La primera vez que se entra en Haitink se tiene la impresión de ser recibido por un poderoso amo. Allí dentro uno se cree a salvo de cualquier peligro. Pero ese efecto es engañoso, como Edu comprobó bien pronto.

La Isla, con sus campos y colinas verdes, con sus riachuelos plateados y sus rumorosas arboledas, es el sitio ideal para prepararse y alcanzar el grado de Maestro en cualquiera de sus especialidades.

La Isla, en los confines del Archipiélago, garantiza las condiciones del exigente aprendizaje.

Para el gusto de Edu, Haitink tenía demasiadas torres. Hemón no compartía esta apreciación estética.

Aparte de las torres y de las agujas que remataban la fachada de algunos edificios, los extensos subterráneos le producían recelo. Cuando a sus oídos llegaba un nuevo dato, tenía que esforzarse para no manifestar su aprensión.

Las historias en relación con la cripta eran perturbadoras. La mayoría de sus compañeros declaraban estar deseosos de conocer las tumbas que albergaba.

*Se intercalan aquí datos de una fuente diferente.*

(* ===== verification/SchedState.v ===== *)
(** The processes and the scheduler state of src/kernel/scheduler.c and
    src/kernel/sched_pcpu.c.

    A process is named by its address; 0 is the null pointer.  [procs] holds the
    scalar fields of the processes that exist; the link fields of the process
    list, of the run queues and of the timer queues are maps of their own.
    Calls into other subsystems are recorded in [log], and what those calls
    return is an argument of the operation that makes them.  Every operation of
    the source runs under [sched_lock] with interrupts off: it is one step. *)

From S2P Require Import Prelude Ring Runq SortedQ AsRef.

Inductive pstate : Type :=
| PROCESS_READY
| PROCESS_RUNNING
| PROCESS_BLOCKED
| PROCESS_SLEEPING
| PROCESS_ZOMBIE.
#[export] Instance pstate_eq_dec : EqDecision pstate.
Proof. solve_decision. Defined.

Definition is_state (a b : pstate) : bool := bool_decide (a = b).

(** The fields of [struct process] the scheduler reads or writes, links apart. *)
Record proc : Type := Proc {
  pid : Z;
  parent_pid : Z;
  session_id : Z;
  pgrp_id : Z;
  uid : Z;
  gid : Z;
  euid : Z;
  egid : Z;
  addr_space : Z;
  kernel_stack : Z;
  priority : Z;
  nice : Z;
  time_slice : Z;
  state : pstate;
  wake_at_tick : Z;
  alarm_tick : Z;
  alarm_interval : Z;
  utime : Z;
  itimer_virt_value : Z;
  itimer_virt_interval : Z;
  itimer_prof_value : Z;
  itimer_prof_interval : Z;
  exit_status : Z;
  has_user_regs : Z;
  user_regs : list Z;
  sigactions : list Z;
  sig_blocked_mask : Z;
  sig_pending_mask : Z;
  mmaps : list (Z * Z * Z);
  heap_start : Z;
  heap_break : Z;
  rlimits : list (Z * Z);
  cwd : list Z;
  waiting : Z;
  wait_pid : Z;
  wait_result_pid : Z;
  wait_result_status : Z;
  files : list Z;
  fd_flags : list Z;
  tgid : Z;
  flags : Z;
  tls_base : Z;
  clear_child_tid : Z;
  cpu_id : Z;
  suid : Z;
  sgid : Z;
  fpu_state : list Z
}.
(** Pass 0 searches the expired runqueue, pass 1 the active one. *)
Definition find_victim (s : sched) (c : Z) : res (Z * sched) :=
  src ← arr_get (pcpu_rq (rqs s)) c;
  '(v, s) ← take_victim s c (expired src) (idle src);
  if negb (v =? 0) then mret (v, s) else take_victim s c (active src) (idle src).

Definition sched_load_balance (my : Z) (s : sched) : res sched :=
  let ncpus := pcpu_count s in
  if ncpus <=? 1 then mret s
  else
    '(max_cpu, max_load, min_cpu, min_load) ←
      load_extremes (Z.to_nat (Z.min ncpus SCHED_MAX_CPUS)) s 0 0 0 0 4294967295;
    if (max_cpu =? min_cpu) || (max_load <? u32 (min_load + 2)) then mret s
    else
      '(v, s) ← find_victim s max_cpu;
      if v =? 0 then mret s
      else
        s ← updp s v (set_cpu_id min_cpu);
        s ← enqueue_active s min_cpu v;
        s ← sched_pcpu_dec_load s max_cpu;
        s ← sched_pcpu_inc_load s min_cpu;
        mret (sched_ipi_resched my s min_cpu).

Pertenecían a Héroes cuyas proezas esculpidas en mármol y cuyas estatuas yacentes no despertaban la curiosidad de Edu.

Para él, la cripta era un lugar consagrado a la muerte, donde reinaban el silencio y la oscuridad. Seguramente el polvo depositado a lo largo de los años formaba una espesa capa. Y aunque no fuera así, la frialdad de la piedra desnuda, tal vez húmeda, era suficiente para desalentar al muchacho.